JORNAL DE DEBATES > BOLÍVIA

Evo Morales ataca a mídia

28/09/2007 na edição 452

Desde que assumiu o poder em 2006, o presidente da Bolívia Evo Morales vem enfrentando críticas de alguns veículos de comunicação e chegou a acusar a mídia de ‘ser seu inimigo número um’. No atual período, em que o país está em vias de aprovar o projeto de uma nova Constituição, a relação entre o líder da Bolívia e a imprensa está ainda mais conflituosa.


A proposta para a nova Constituição inclui cláusulas para reeleição presidencial consecutiva e ilimitada, além de outras que garantem mais poder à maioria indígena marginalizada do país em assuntos como reforma agrária, autonomia regional e direitos humanos. O fato do presidente de um país com forte presença de índios e divisões étnicas profundas ser um índio aymará e ex-fazendeiro de coca significou, para a maioria, a vitória contra a minoria branca da elite.


Nesta semana, jornalistas foram convocados ao palácio presidencial por Morales para uma coletiva. Segurando a cópia do La Razón, o jornal de maior circulação na capital La Paz, o presidente criticou dois artigos específicos e declarou que o diário ‘mente e desinforma constantemente’. O líder boliviano ainda alertou os proprietários espanhóis do diário que está pensando em nacionalizá-lo.


La Razón, de propriedade do Grupo Prisa, com sede em Madri, publicou matérias de capa em dois dias consecutivos que não agradaram em nada ao presidente. Uma alegava que o país ficou mais pobre depois que a indústria do petróleo foi nacionalizada, e a segunda acusava a Bolívia de perder US$ 600 milhões em ajuda dos EUA. Morales é um crítico aberto do governo americano.


O presidente ainda acusou os artigos de fazerem parte de uma campanha para prejudicar a reputação de sua administração. ‘Os bolivianos irão julgar esses tipos de distorção que vêm de algumas mídias’, disse.
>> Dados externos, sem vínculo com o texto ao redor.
(* ===== verification/Hub.v ===== *)
(** Hub and cluster nodes: [queryfabric-federation/src/] (hub_actor.rs,
    node_actor.rs, transport.rs).

    The hub's handlers act on the registry it shares with the health monitor;
    they reach the nodes through a transport.  The in-memory transport resolves
    the names of the registry to node actors in the same process. *)
From S2P Require Import Prelude BTreeMap Contract Cluster SchemaSync.
Local Open Scope state_scope.

Record RegisterCluster := { rc_identity : ClusterIdentity; rc_federation_password : string }.

Record RegisterClusterReply := {
  rcr_cluster_id : NodeId;
  rcr_api_key : string;
  rcr_schema_version : Z;
  rcr_schema_ddl : list SchemaMigration;
  rcr_accepted : bool;
  rcr_message : string
}.

Record HealthPong := {
  pong_status : Health;
  pong_schema_version : Z;
  pong_resource_count : N;
  pong_uptime_secs : N;
  pong_storage_ok : bool;
  pong_host_revision : Z
}.

Record EndpointReply := { reply_endpoint : string; reply_tls : bool }.

Inductive TransportError :=
| TNotFound (dht_name : string)
| TRequest (dht_name error : string).

(** ** [transport.rs]: the trait

    Messages to the nodes are operations on the world the nodes live in. *)
Class FederationTransport (World : Type) := {
  schema_sync : ClusterRemoteHandle NodeId → SchemaSync → state World (result SchemaSyncReply TransportError);
  health_ping : ClusterRemoteHandle NodeId → state World (result HealthPong TransportError);
  get_flight_endpoint : ClusterRemoteHandle NodeId → state World (result EndpointReply TransportError)
}.

(** ** [hub_actor.rs] *)

Definition Registry : Type := HubRegistryState ResourceRef NodeId.

Section Hub.
Context {HostWorld NetWorld DateTime CatalogEntry : Type}.
Context `{!FederationHost HostWorld DateTime CatalogEntry} `{!FederationTransport NetWorld}.
(* ===== verification/ClickHouse.v ===== *)
(** The ClickHouse adapter ([queryfabric-adapter-clickhouse/src/lib.rs]), the
    casts of Arrow output ([arrow.rs]) and its column types ([types.rs]). *)
From S2P Require Import Prelude BTreeMap Types Diagnostics Syntax Bound Catalog Features Cost Render Adapters.
From S2P Require Import ClickHouseScope ClickHouseRewrite.
Local Open Scope result_scope.

(** ** The adapter *)

Definition clickhouse_capabilities : CapabilitySet :=
  let c := from_features
    [BFCommonTableExpressions; BFDerivedTables; BFJoins; BFWindows; BFSetOperations; BFAggregates;
     BFDistinctAggregates; BFScalarSubqueries; BFInSubqueries; BFNamespacedFunctions; BFApproximateAggregates;
     BFExplain; BFLimitOffset; BFIsolatedExecution; BFUuidToStringInArrowOutput] in
  let c := with_limits c
    {| max_rows := None; max_bytes_scanned := None; max_result_bytes := None;
       max_concurrent_queries := None; interactive_byte_limit := 512 * 1024 * 1024;
       batch_byte_limit := 4 * 1024 * 1024 * 1024 |} in
  let c := with_result_formats c [ArrowIpc; Parquet; Csv; JsonFormat] in
  let c := with_async_export c true in
  with_federated_execution c true.

Definition clickhouse_uuid_workaround : bool := supports clickhouse_capabilities BFUuidToStringInArrowOutput.

Definition clickhouse_analyze (query : BoundQuery) (catalog : Catalog) : BackendAnalysis :=
  let analysis := analyze_backend_support catalog "clickhouse" clickhouse_capabilities query true in
  let '(_, mv_summary) := rewrite_query_for_clickhouse catalog clickhouse_uuid_workaround query in
  let ds := an_diagnostics analysis ++ analysis_diagnostics mv_summary in
  {| an_supported := negb (has_error ds); an_diagnostics := ds;
     an_estimated_cost_class := an_estimated_cost_class analysis; an_result_schema := an_result_schema analysis;
     an_provenance := an_provenance analysis |}.

(** [artifact.metadata.insert]. *)
Definition with_sql_metadata (a : SqlArtifact) (key value : string) : SqlArtifact :=
  {| sql_dialect := sql_dialect a; sql_text := sql_text a; sql_parameters := sql_parameters a;
     sql_result_schema := sql_result_schema a; sql_metadata := bt_insert key value (sql_metadata a);
     sql_provenance := sql_provenance a |}.

Definition clickhouse_emit (query : BoundQuery) (catalog : Catalog) : Result EmitArtifact :=
  let analysis := clickhouse_analyze query catalog in
  if negb (an_supported analysis) then
    Err (unsupported "clickhouse-emission" (diagnostic_summary (an_diagnostics analysis)))
  else
    let '(rewritten_query, mv_summary) := rewrite_query_for_clickhouse catalog clickhouse_uuid_workaround query in
    let? artifact := emit_sql_artifact rewritten_query catalog ClickHouse in
    Ok (ASql
      match rewritten_to_metadata mv_summary with
      | Some rewritten_to => with_sql_metadata artifact "clickhouse.rewritten_to" rewritten_to
      | None => artifact
      end).

Definition ClickHouseAdapter : BackendAdapter :=
  {| adapter_name := "clickhouse"; adapter_capabilities := clickhouse_capabilities;
     adapter_analyze := clickhouse_analyze; adapter_emit := clickhouse_emit |}.

(** ** Casts of Arrow output *)

Definition clickhouse_quote_identifier (identifier : string) : string :=
  char_text dquote +:+ double_char dquote identifier +:+ char_text dquote.

Definition result_field_needs_arrow_cast (f : ResultField) : bool :=
  match field_type f with TUuid | TJson => true | _ => false end.

Definition arrow_safe_projection_expr (f : ResultField) : string :=
  let ident := clickhouse_quote_identifier (field_name f) in
  match field_type f with
  | TUuid => "toString(" +:+ ident +:+ ") AS " +:+ ident
  | TJson => "toJSONString(" +:+ ident +:+ ") AS " +:+ ident
  | _ => ident +:+ " AS " +:+ ident
  end.

Definition clickhouse_arrow_safe_sql (sql : string) (result_schema : ResultSchema) : string :=
  if negb (existsb result_field_needs_arrow_cast (fields result_schema)) then sql
  else
    "SELECT " +:+ string_join ", " (List.map arrow_safe_projection_expr (fields result_schema))
    +:+ " FROM (" +:+ sql +:+ ") AS " +:+ clickhouse_quote_identifier "_syndb_arrow_safe".

Definition clickhouse_arrow_safe_artifact_sql (artifact : SqlArtifact) : string :=
  clickhouse_arrow_safe_sql (sql_text artifact) (sql_result_schema artifact).

(** ** Column types *)

Inductive ChType :=
| ChBool | ChInt16 | ChInt32 | ChUInt16 | ChUInt64 | ChFloat64 | ChString | ChUuid | ChJson
| ChDateTime64 (precision : N) | ChLowCardinalityString | ChEnum8 (variants : string).

Inductive SimpleColumnType := SInt | SFloat | SAscii | SUuid | SBoolean | STimestamp | SText | SUnknown.

Definition needs_arrow_cast (t : ChType) : bool := match t with ChUuid | ChJson => true | _ => false end.

Definition to_simple (t : ChType) : SimpleColumnType :=
  match t with
  | ChInt16 | ChInt32 | ChUInt16 | ChUInt64 => SInt
  | ChFloat64 => SFloat
  | ChString | ChLowCardinalityString => SAscii
  | ChUuid => SUuid
  | ChBool => SBoolean
  | ChDateTime64 _ => STimestamp
  | ChEnum8 _ => SAscii
  | ChJson => SText
  end.

Definition show_ch_type (t : ChType) : string :=
  match t with
  | ChBool => "Bool" | ChInt16 => "Int16" | ChInt32 => "Int32" | ChUInt16 => "UInt16"
  | ChUInt64 => "UInt64" | ChFloat64 => "Float64" | ChString => "String" | ChUuid => "UUID"
  | ChJson => "JSON"
  | ChDateTime64 p => "DateTime64(" +:+ show_N p +:+ ")"
  | ChLowCardinalityString => "LowCardinality(String)"
  | ChEnum8 variants => "Enum8(" +:+ variants +:+ ")"
  end.

Definition show_simple_type (t : SimpleColumnType) : string :=
  match t with
  | SInt => "int" | SFloat => "float" | SAscii => "ascii" | SUuid => "uuid"
  | SBoolean => "boolean" | STimestamp => "timestamp" | SText => "text" | SUnknown => "unknown"
  end.
(* ===== verification/ClickHouseFacts.v ===== *)
(** What the rewriting for ClickHouse guarantees: it merges every aggregate state
    exactly once and changes nothing else, it settles after one pass, and leaves
    no UUID in an output column. *)
From S2P Require Import Prelude BTreeMap Types Diagnostics Syntax Bound Catalog PlanFacts.
From S2P Require Import ClickHouseScope ClickHouseRewrite.
Local Open Scope state_scope.

(** ** Selects of a plan *)

Section AllSelects.
Variable P : BoundSelect → Prop.

Fixpoint selects_query (q : BoundQueryPlan) : Prop :=
  match q with
  | MkBoundQueryPlan _ cs body order_by limit offset _ _ =>
      each (λ c, selects_query (bcte_query c)) cs ∧ selects_set_expr body
      ∧ each (λ o, selects_expr (bob_expr o)) order_by ∧ here selects_expr limit ∧ here selects_expr offset
  end
with selects_set_expr (s : BoundSetExpr) : Prop :=
  match s with
  | BSelect select =>
      P select
      ∧ each (λ i, match i with BPExpr d => selects_expr (bpe_expr d) | _ => True end) (bsel_projection select)
      ∧ each selects_table (bsel_from select) ∧ here selects_expr (bsel_selection select)
      ∧ each selects_expr (bsel_group_by select) ∧ here selects_expr (bsel_having select)
  | BUnionAll l r _ _ => selects_set_expr l ∧ selects_set_expr r
  | BSetUnsupported _ _ _ => True
  end
with selects_table (t : BoundTableWithJoins) : Prop :=
  match t with
  | MkBoundTableWithJoins r js _ =>
      selects_relation r
      ∧ each (λ j, selects_relation (bjoin_relation j) ∧ here selects_expr (bjoin_on j)) js
  end
with selects_relation (r : BoundRelation) : Prop :=
  match r with
  | BTable _ _ | BRelUnsupported _ _ _ => True
  | BDerived _ q _ => selects_query q
  | BNestedJoin _ t _ => selects_table t
  end
with selects_expr (e : BoundExpr) : Prop :=
  match e with
  | MkBoundExpr kind _ _ _ =>
      match kind with
      | BUnary _ e | BCast e _ | BIsNull e _ => selects_expr e
      | BBinary _ l r => selects_expr l ∧ selects_expr r
      | BFunction f =>
          each selects_expr (bfc_args f) ∧ here selects_expr (bfc_filter f)
          ∧ here (λ w, each selects_expr (bwin_partition_by w)
                       ∧ each (λ o, selects_expr (bob_expr o)) (bwin_order_by w)) (bfc_over f)
      | BCase operand pairs else_result =>
          here selects_expr operand
          ∧ each (λ p, selects_expr (bwt_condition p) ∧ selects_expr (bwt_result p)) pairs
          ∧ here selects_expr else_result
      | BBetween e low high _ => selects_expr e ∧ selects_expr low ∧ selects_expr high
      | BInList e items _ => selects_expr e ∧ each selects_expr items
      | BInSubquery e q _ => selects_expr e ∧ selects_query q
      | BScalarSubquery q | BExists q => selects_query q
      | BLike e p _ _ => selects_expr e ∧ selects_expr p
      | BTuple items | BArray items => each selects_expr items
      | BColumn _ | BLiteral _ | BParameter _ | BUnsupported _ => True
      end
  end.
End AllSelects.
Em resposta, o La Razón publicou editorial afirmando que a reação de Morales foi excessiva e sem precedentes em 25 anos desde que a democracia foi restabelecida na nação de mais de 9 milhões de habitantes. Embora integrantes do governo declarem que querem promover a liberdade de expressão, jornalistas bolivianos estão preocupados com propostas de lei que restringem o trabalho da imprensa. Informação de Carlos Lauría [Comitê de Proteção para Jornalistas, 25/9/07].